La fête de l’Humanité est un festival assez différent des autres. Si au Rock en Seine ou aux Solidays, la musique est au 1er plan, ici c’est le propos politique qui est mis à l’honneur. La musique, même si elle a une grande place (scène immense, écrans géants, qualité sonore), garde une position de faire-valoir. On est donc au cœur des forces et des contradictions qui peuplent la musique dîte « engagée ». Les forces résident principalement dans la profondeur du propos. La plupart des artistes ont un discours lourd de sens, qui traduit une vision du monde qu’ils espèrent plus uni, plus respectueux des peuples, et qui fait écho à leurs préoccupations personnelles. Une des contradictions se traduit, chez certains artistes, par leur difficulté à se reconnaître dans la position politique proposée par le festival. Ainsi Ayo pourra dire face à la foule « Je ne crois plus en la politique ». Il apparaît parfois difficile d’être profondément engagé tout en gardant son intégrité et son autonomie dans la création. Pour cette 79ème édition, les quelques artistes qu’on a pu voir ont montré que cela restait possible.

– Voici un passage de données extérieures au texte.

(* ===== verification/ProcFork.v ===== *)
(** * Creating processes

    The effect of [fork] of [kernel/proc.c] on the process table and on memory. *)

From Stdlib Require Import ZArith Lia.
From stdpp Require Import base gmap list strings.
From S2P Require Import Prelude Mmu Mem CString Spinlock Kalloc Vm VmTables VmSpace VmGrow VmCopy Proc ProcLemmas.

Section fork.
Context `{LK : Linker} `{TX : Text} {F : Type} `{FL : FileLayer F} `{FW : !FileLaws F}.
Implicit Types s t : ps F.

(** A process that can fork: its user pages up to its size are mapped, and its
    trap frame is on a kernel stack [K] that is neither free nor one of its own
    pages. *)
Definition can_fork (k : kst) (fl : list Z) (c : proc) (K : Z) : Prop :=
  as_ok k fl (p_pgdir c) /\ 0 <= p_sz c <= SHAREBASE /\
  (forall va, 0 <= va -> va - va mod 4096 < p_sz c ->
     present (lookup_pte (k_mem k) (p_pgdir c) va) = true) /\
  page_ok K /\ (K ∉ fl) /\ ~ space_page (k_mem k) (p_pgdir c) K /\ p_tf c = K + 4096 - 76.

(** The pages that [fork] needs: a stack, the kernel part of the address space,
    and a page and a table for each user page. *)
Definition fork_need (c : proc) : Z := 66 + 2 * ((p_sz c + 4095) / 4096).

(** The memory of the child: an address space [d] of its own with the bytes of
    the parent's, and the trap frame of the parent with 0 in [eax] on the kernel
    stack [p]. *)
Definition child_memory (m : mem) (c : proc) (m' : mem) (d p : Z) : Prop :=
  (forall va, 0 <= va < KERNBASE ->
     if va - va mod 4096 <? p_sz c
     then present (lookup_pte m' d va) = true /\
          PTE_FLAGS (lookup_pte m' d va) = PTE_FLAGS (lookup_pte m (p_pgdir c) va) /\
          ld8 m' (frame m' d va + va mod 4096) = ld8 m (frame m (p_pgdir c) va + va mod 4096)
     else present (lookup_pte m' d va) = false) /\
  (forall i, 0 <= i < 76 ->
     ld8 m' (p + 4096 - 76 + i) =
     if (28 <=? i) && (i <? 32) then 0 else ld8 m (p_tf c + i)) /\
  kstack_words m' p.

(** The parent's memory is as before. *)
Definition parent_memory (m : mem) (c : proc) (m' : mem) : Prop :=
  (forall va, lookup_pte m' (p_pgdir c) va = lookup_pte m (p_pgdir c) va) /\
  (forall q a, space_page m (p_pgdir c) q -> in_page q a -> ld8 m' a = ld8 m a).

(** The two writes to the trap frame of the child. *)
Definition tf_write (m : mem) (p tf : Z) : mem :=
  st32 (memmove m (p + 4096 - 76) tf 76) (p + 4096 - 76 + 28) 0.

Lemma tf_write_out m p tf a : ~ in_page p a -> ld8 (tf_write m p tf) a = ld8 m a.
Proof.
  intros Ha. unfold tf_write, in_page in *. rewrite ld8_st32_out by lia.
  rewrite ld8_memmove by lia. destruct (_ && _) eqn:E; zbool; [lia|done].
Qed.

Lemma ld8_st32_0 m a b : ld8 (st32 m a 0) b = if (a <=? b) && (b <? a + 4) then 0 else ld8 m b.
Proof.
  destruct (_ && _) eqn:E.
  - zbool. unfold st32. change (0 / 256) with 0. change (0 / 65536) with 0. change (0 / 16777216) with 0.
    rewrite !ld8_st8. change (u8 0) with 0.
    repeat match goal with |- context [?x =? ?y] => destruct (x =? y) eqn:? end; zbool; lia || done.
  - apply ld8_st32_out. apply andb_false_iff in E as [|]; zbool; lia.
Qed.

Lemma tf_write_in m p tf i :
  0 <= i < 76 ->
  ld8 (tf_write m p tf) (p + 4096 - 76 + i) = if (28 <=? i) && (i <? 32) then 0 else ld8 m (tf + i).
Proof.
  intros Hi. unfold tf_write. rewrite ld8_st32_0, ld8_memmove by lia.
  destruct ((28 <=? i) && (i <? 32)) eqn:E1.
  - destruct ((p + 4096 - 76 + 28 <=? _) && _) eqn:E2; [done|]. zbool.
    apply andb_false_iff in E2 as [|]; zbool; lia.
  - destruct ((p + 4096 - 76 + 28 <=? _) && _) eqn:E2.
    + zbool. apply andb_false_iff in E1 as [|]; zbool; lia.
    + destruct ((p + 4096 - 76 <=? _) && _) eqn:E3; [f_equal; lia|].
      apply andb_false_iff in E3 as [|]; zbool; lia.
Qed.

Lemma tf_write_stack m p tf : kstack_words m p -> kstack_words (tf_write m p tf) p.
Proof.
  assert (Hout : forall a, p + 4096 - 76 - 24 <= a < p + 4096 - 76 -> ld8 (tf_write m p tf) a = ld8 m a).
  { intros a Ha. unfold tf_write. rewrite ld8_st32_out by lia. rewrite ld8_memmove by lia.
    destruct (_ && _) eqn:E; zbool; [lia|done]. }
  intros [H1 H2]. split; [rewrite <- H1|rewrite <- H2]; apply ld32_ext; intros b Hb; apply Hout; lia.
Qed.

(** From the state [k0] before [fork] over [k1] after [allocproc] to the state
    [k3] after the trap frame is written. *)
Lemma fork_memory k0 k1 k2 k3 fl1 fl2 p c K d :
  can_fork k0 (p :: fl1) c K -> kst_ok k1 fl1 -> page_ok p -> (p ∉ fl1) ->
  (forall a, ~ in_page p a -> ld8 (k_mem k1) a = ld8 (k_mem k0) a) -> kstack_words (k_mem k1) p ->
  as_ok k2 fl2 d -> built d (k_mem k1) fl1 (k_mem k2) fl2 ->
  copy_upto fl1 (k_mem k1) (k_mem k2) (p_pgdir c) d (p_sz c) ->
  kst_ok k3 fl2 -> k_mem k3 = tf_write (k_mem k2) p (p_tf c) ->
  as_ok k3 fl2 d /\ as_ok k3 fl2 (p_pgdir c) /\ child_memory (k_mem k0) c (k_mem k3) d p /\
  parent_memory (k_mem k0) c (k_mem k3) /\
  (forall q, space_page (k_mem k3) d q -> ~ space_page (k_mem k3) (p_pgdir c) q) /\
  (forall q, space_page (k_mem k3) d q <-> q ∈ fl1 /\ q ∉ fl2) /\
  (forall q, space_page (k_mem k3) (p_pgdir c) q <-> space_page (k_mem k0) (p_pgdir c) q).
Proof.
  intros (Hok0 & Hsz & Hpres & HK & HKfl & HKs & Htf) Hk1 Hp Hpn Hm1 Hw1 Hok2 Hb Hc Hk3 Hm3.
  destruct Hb as (B1 & B2 & B3). set (g := p_pgdir c) in *.
  assert (Hps0 : ~ space_page (k_mem k0) g p)
    by (intros [_ Hn]%(space_page_ok _ _ _ _ Hok0); set_solver).
  destruct (space_frame_page k0 (p :: fl1) g k1 fl1 p) as (Hok1 & Hl1 & _ & Hsp1); try done; [set_solver|].
  destruct (parent_kept k1 fl1 g k2 fl2 Hok1 (proj1 (proj1 Hok2)) B1 B3) as (Hg2 & Hl2 & Hby2 & Hsp2).
  assert (Hout3 : forall a, ~ in_page p a -> ld8 (k_mem k3) a = ld8 (k_mem k2) a)
    by (intros a Ha; rewrite Hm3; by apply tf_write_out).
  assert (Hpd : ~ space_page (k_mem k2) d p) by (rewrite B2; tauto).
  assert (Hpg2 : ~ space_page (k_mem k2) g p) by (by rewrite Hsp2, Hsp1).
  destruct (space_frame_page k2 fl2 d k3 fl2 p) as (Hd3 & Hld3 & _ & Hspd3); try done; [auto|].
  destruct (space_frame_page k2 fl2 g k3 fl2 p) as (Hg3 & Hlg3 & _ & Hspg3); try done; [auto|].
  assert (Hpage : forall a, in_page p a -> ld8 (k_mem k2) a = ld8 (k_mem k1) a).
  { intros a Ha. apply B3. intros q Hq. apply (not_in_other_page p); try done;
      [by apply (kst_ok_pages k1 fl1)|set_solver]. }
  split; [done|]. split; [done|]. split; [split; [|split]|split; [split|split; [|split]]].
  - intros va Hva. specialize (Hc va ltac:(unfold is_u32; mmu; lia)).
    destruct (va <? KERNBASE) eqn:E; zbool; [|lia]. unfold frame. rewrite Hld3. fold (frame (k_mem k2) d va).
    destruct (_ <? p_sz c) eqn:E2; [|done]. zbool. destruct Hc as (C1 & C2 & C3 & C4).
    rewrite Hl1 in C2. split; [done|]. split; [done|].
    assert (Hvr : 0 <= va < SHAREBASE) by (mmu; dlia).
    pose proof (Hpres va ltac:(lia) E2) as Hpv.
    rewrite Hout3.
    + rewrite C4. unfold frame at 1. rewrite Hl1. fold (frame (k_mem k0) g va). apply Hm1.
      assert (Hsf : space_page (k_mem k0) g (frame (k_mem k0) g va)) by (left; by exists va).
      apply (not_in_other_page (frame (k_mem k0) g va)); try done; [|by intros E3; rewrite E3 in Hsf|].
      * by apply (space_page_ok _ _ _ _ Hok0 Hsf).
      * unfold in_page, frame, g. dlia.
    + assert (Hsf : space_page (k_mem k2) d (frame (k_mem k2) d va)) by (left; exists va; done).
      apply (not_in_other_page (frame (k_mem k2) d va)); try done; [|by intros E3; rewrite E3 in Hsf|].
      * by apply (space_page_ok _ _ _ _ Hok2 Hsf).
      * unfold in_page. dlia.
  - intros i Hi. rewrite Hm3, tf_write_in by done. destruct (_ && _); [done|].
    assert (HKi : in_page K (p_tf c + i)) by (rewrite Htf; unfold in_page; lia).
    rewrite B3, Hm1; [done| |].
    + apply (not_in_other_page K); try done. by intros ->; set_solver.
    + intros q Hq. apply (not_in_other_page K); try done;
        [by apply (kst_ok_pages k1 fl1)|set_solver].
  - rewrite Hm3. apply tf_write_stack. destruct Hw1 as [W1 W2].
    split; [rewrite <- W1|rewrite <- W2]; apply ld32_ext; intros b Hb; apply Hpage; unfold in_page; lia.
  - intros va. by rewrite Hlg3, Hl2, Hl1.
  - intros q a Hq Ha.
    assert (Hqp : ~ in_page p a).
    { apply (not_in_other_page q); try done; [by apply (space_page_ok _ _ _ _ Hok0 Hq)|by intros ->]. }
    rewrite Hout3, (Hby2 q), Hm1 by (try done; by apply Hsp1). done.
  - intros q Hqd Hqg. apply Hspd3, B2 in Hqd as [Hin _]. apply Hspg3, Hsp2 in Hqg.
    by apply (space_page_ok _ _ _ _ Hok1 Hqg).
  - intros q. by rewrite Hspd3.
  - intros q. by rewrite Hspg3, Hsp2, Hsp1.
Qed.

Arrivée un peu tard, j’ai loupé les Temples sur la grande scène, je profite du changement de plateau pour observer les alentours en attendant Alpha Blondie. C’est le moment de donner quelques infos aux novices de la fête de l’Huma. Tout d’abord, il faut prévoir le temps de trajet. Que ce soit par la ligne B du RER ou par le métro ligne 7, il faut s’attendre à une bonne randonnée à pied ou une longue attente aux navettes de bus. Arrivé au festival, on se rend compte que la grande scène, ainsi que les trois scènes plus alternatives, sont au fond du parc Georges Valbon. Il faut donc compter un bon quart d’heure de marche rapide à travers la foule pour accéder aux concerts. Pour se repérer on peut se fier aux panneaux, les indications sont nombreuses et claires. Ceux qui voudraient avoir leur propre plan sont invités à acheter le programme du festival. J’ai choisi les panneaux. Le parcours pour accéder aux scènes est plutôt sympa. Les stands culinaires sont variés et donnent vraiment l’eau à la bouche. On trouve la cuisine de toutes les régions françaises, mais aussi d’Afrique noire et du Maghreb en passant par l’Amérique Latine. On passe devant une foule d’autres stands qui donnent à l’ensemble des allures de fête foraine. Il y a également les espaces politiques où se déroulent des débats. Un point négatif est la gestion des déchets. Aucune poubelle en vue ! Chaque poteau sert de dépotoir et le samedi soir les allées ressemblaient à une décharge. Dommage.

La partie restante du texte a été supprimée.